Thursday 02-13-2014 Mortgage Market Daily Report


Ongoing weaker than expected economic data are giving Bonds a boost this morning.
Weekly Jobless Claims were higher than expected, while Retail Sales were lower than expectations.
Economic data has been soft for the past several weeks following back to back poor Jobs Reports for December and January. Should this trend continue, the Fed's hands may be forced to do more...like taper the taper.

Retail Sales in January fell -0.4% MoM following the prior month’s growth of +0.2%. Autos tugged down sharply on January sales posting a loss of -2.1% vs. -1.8% prior while gas station sales contributed gains of +1.6% vs. +1.5% prior. Initial jobless claims were up 8K in the February 8 week to a higher-than-expected 339K with continuing claims falling 11K to 2953K vs. 2964K prior. Treasuries are rallying off the disappointing data with 5-Year yields down -5 bps and 2s10s both down -2 bps.

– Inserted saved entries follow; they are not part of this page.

Section WithDevice.
Context {D : Type} `{Device D}.

(** The object: [self.fd] (the device), [self.ctrls], and the ghost
    request log. *)
Record t := {
  fd : D;
  ctrls : list BaseCtrl;
  issued : list request;
}.

(** Lines 2139-2146: the value of an ['integer'] control. *)
Definition percent_value (ctrl : BaseCtrl) (v : pyval) : res Z :=
  p ← float_of_str (drop_last (py_str v));
  let percent := fdiv p (binary_normalize prec emax 100 0 false) in
  d ← as_int (c_default ctrl);
  mn ← as_int (c_min ctrl);
  diff ← float_of_int (d - mn);
  fmn ← float_of_int mn;
  intvalue ← py_round (fadd fmn (fmul (fmul diff percent) (binary_normalize prec emax 2 0 false)));
  mx ← as_int (c_max ctrl);
  let intvalue := Z.min mx intvalue in
  let intvalue := Z.max mn intvalue in
  Ok intvalue.

Definition integer_value (ctrl : BaseCtrl) (v : pyval) : res Z :=
  if endswith (py_str v) "%" then percent_value ctrl v else py_int v.

(** Lines 2135-2159: what the type dispatch leaves in [intvalue]. *)
Inductive dispatch :=
| Write (intvalue : pyval)
| Skip (w : warning)
| Raised (e : exn).

Definition select_value (k : string) (ctrl : BaseCtrl) (v : pyval) : dispatch :=
  match c_type ctrl with
  | integer =>
      match integer_value ctrl v with
      | Ok z => Write (PInt z)
      | Raise e => Raised e
      end
  | boolean => Write (PInt (if to_bool v then 1 else 0))
  | menu =>
      match find_by_text_id (c_menu ctrl) v with
      | None => Skip (W_V4L2_no_menu v (m_text_id <$> c_menu ctrl))
      | Some m => Write (m_value m)
      end
  | button => Write (PInt 0)
  | info => Skip (W_V4L2_unsupported_type k v (c_type ctrl))
  end.

(** Lines 2160-2172: the [try] block. [idx] is the reference to
    [ctrl] in [self.ctrls]. *)
Definition write_ctrl (self : t) (errs : list warning) (k : string) (v : pyval)
    (idx : nat) (ctrl : BaseCtrl) (intvalue : pyval) : t * list warning :=
  match c_v4l2_id ctrl, intvalue with
  | Some id, PInt iv =>
      let id32 := wrap_u32 id in
      let iv32 := wrap_s32 iv in
      let '(fd', r) := VIDIOC_S_CTRL (fd self) id32 iv32 in
      let issued' := issued self ++ [S_CTRL id32 iv32] in
      match r with
      | Raise e =>
          ({| fd := fd'; ctrls := ctrls self; issued := issued' |},
           collect_warning (W_V4L2_set_failed k v e) errs)
      | Ok readback =>
          if negb (readback =? iv) then
            ({| fd := fd'; ctrls := ctrls self; issued := issued' |},
             collect_warning (W_V4L2_set_using k v readback) errs)
          else
            let stored := if decide (c_type ctrl = menu) then v else PInt iv in
            ({| fd := fd';
                ctrls := <[idx := set_value stored ctrl]> (ctrls self);
                issued := issued' |}, errs)
      end
  | None, _ => (self, collect_warning (W_V4L2_set_failed k v AttributeError) errs)
  | Some _, _ => (self, collect_warning (W_V4L2_set_failed k v TypeError) errs)
  end.

(** The body of the loop of [setup_ctrls], for the item [k, v]. *)
Definition setup_ctrl (self : t) (errs : list warning) (k : string) (v : pyval)
    : t * list warning * flow :=
  match find_ref (ctrls self) (PStr k) with
  | None => (self, errs, Next)
  | Some (idx, ctrl) =>
      let v := if py_eq v (PStr "default") then c_default ctrl else v in
      match select_value k ctrl v with
      | Raised e => (self, errs, Escape e)
      | Skip w => (self, collect_warning w errs, Next)
      | Write intvalue =>
          let '(self', errs') := write_ctrl self errs k v idx ctrl intvalue in
          (self', errs', Next)
      end
  end.

(** [V4L2Ctrls.setup_ctrls(self, params, errs)] *)
Fixpoint setup_ctrls (self : t) (ps : params) (errs : list warning)
    : t * list warning * flow :=
  match ps with
  | [] => (self, errs, Next)
  | (k, v) :: rest =>
      match setup_ctrl self errs k v with
      | (self', errs', Next) => setup_ctrls self' rest errs'
      | escaped => escaped
      end
  end.

(** [V4L2Ctrls.set_ctrl_int_value(self, ctrl, intvalue, errs)]; [idx]
    is the reference to [ctrl]. *)
Definition set_ctrl_int_value (self : t) (idx : nat) (ctrl : BaseCtrl) (intvalue : Z)
    (errs : list warning) : t * list warning :=
  if negb (bool_decide (c_type ctrl = menu)) then
    ({| fd := fd self; ctrls := <[idx := set_value (PInt intvalue) ctrl]> (ctrls self);
        issued := issued self |}, errs)
  else
    match find_by_value (c_menu ctrl) (PInt intvalue) with
    | None => (self, collect_warning (W_V4L2_no_value intvalue (m_value <$> c_menu ctrl)) errs)
    | Some m =>
        ({| fd := fd self; ctrls := <[idx := set_value (PStr (m_text_id m)) ctrl]> (ctrls self);
            issued := issued self |}, errs)
    end.

(** [V4L2Ctrls.to_text_id(self, text)]: lower case, delete [,&(.)/],
    map blank and dash to an underscore, then [replace(b'__', b'_')]. *)
Fixpoint replace_uu (s : string) : string :=
  match s with
  | String "_" (String "_" r) => String "_" (replace_uu r)
  | String a r => String a (replace_uu r)
  | EmptyString => EmptyString
  end.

Holding on by a thread; the bond and mortgage markets are better this morning after selling yesterday took the 10 yr note to critical technical levels at 2.76% where the 20, 40 and 100 day averages reside presently. Any additional selling today would have dealt a technical blow that would have changed the outlook, this morning though with weaker retail sales the 10 is holding, at 9:00 at 2.74%.

January retail sales was expected to be -0.1%, ex auto sales up 0.1%; as reported sales were -0.4% and ex auto sales unchanged from Dec. On top of that Dec sales were revised frm +0.2% originally reported to -0.1%. We noted yesterday that whatever was reported on sales in January would be seen in the context of very cold and snowy weather. January was the coldest in three years, with snowfall almost four times above normal, according to weather-data provider Planalytics Inc. That followed the coldest December since 2009 with snowfall 21% above normal. The stock market this morning isn’t giving much emphasis to the weather that in our view has had a very negative impact on the economy since the middle of Dec; the key indexes prior to the 9:30 open had the DJIA down 80 points.

Weekly jobless claims were also softer than forecasts; up 8K to 339K against consensus of generally unchanged. The four-week average of claims, a less-volatile measure than the weekly figure, increased to 336,750 from 333,250 the week before. Claims have been choppy the last month, the same reason, weather; is distorting the underlying true measurement of where the economy is now. Generally we don’t give much credence to weather conditions that are blamed for reports that deviate frm estimates and forecasts, but this time IS different. It may not mean much to those that are only reading and hearing about the extreme winter weather but those who are living it know intuitively that consumers are staying away from shopping and would-be employers are not seeing the immediate need to hire. Yesterday the South was hit again, this morning NY is getting slammed. Weather is, and has distorted, the real underlying economic condition. By that we don’t necessarily mean without weather issues the data would be better, what we are saying is that no one should make much out of the economic measurements one way or the other.

I am recommending to carefully float as Mortgage Bonds are attempting to trade back above support at a key technical level. If anything changes, I will get back to you.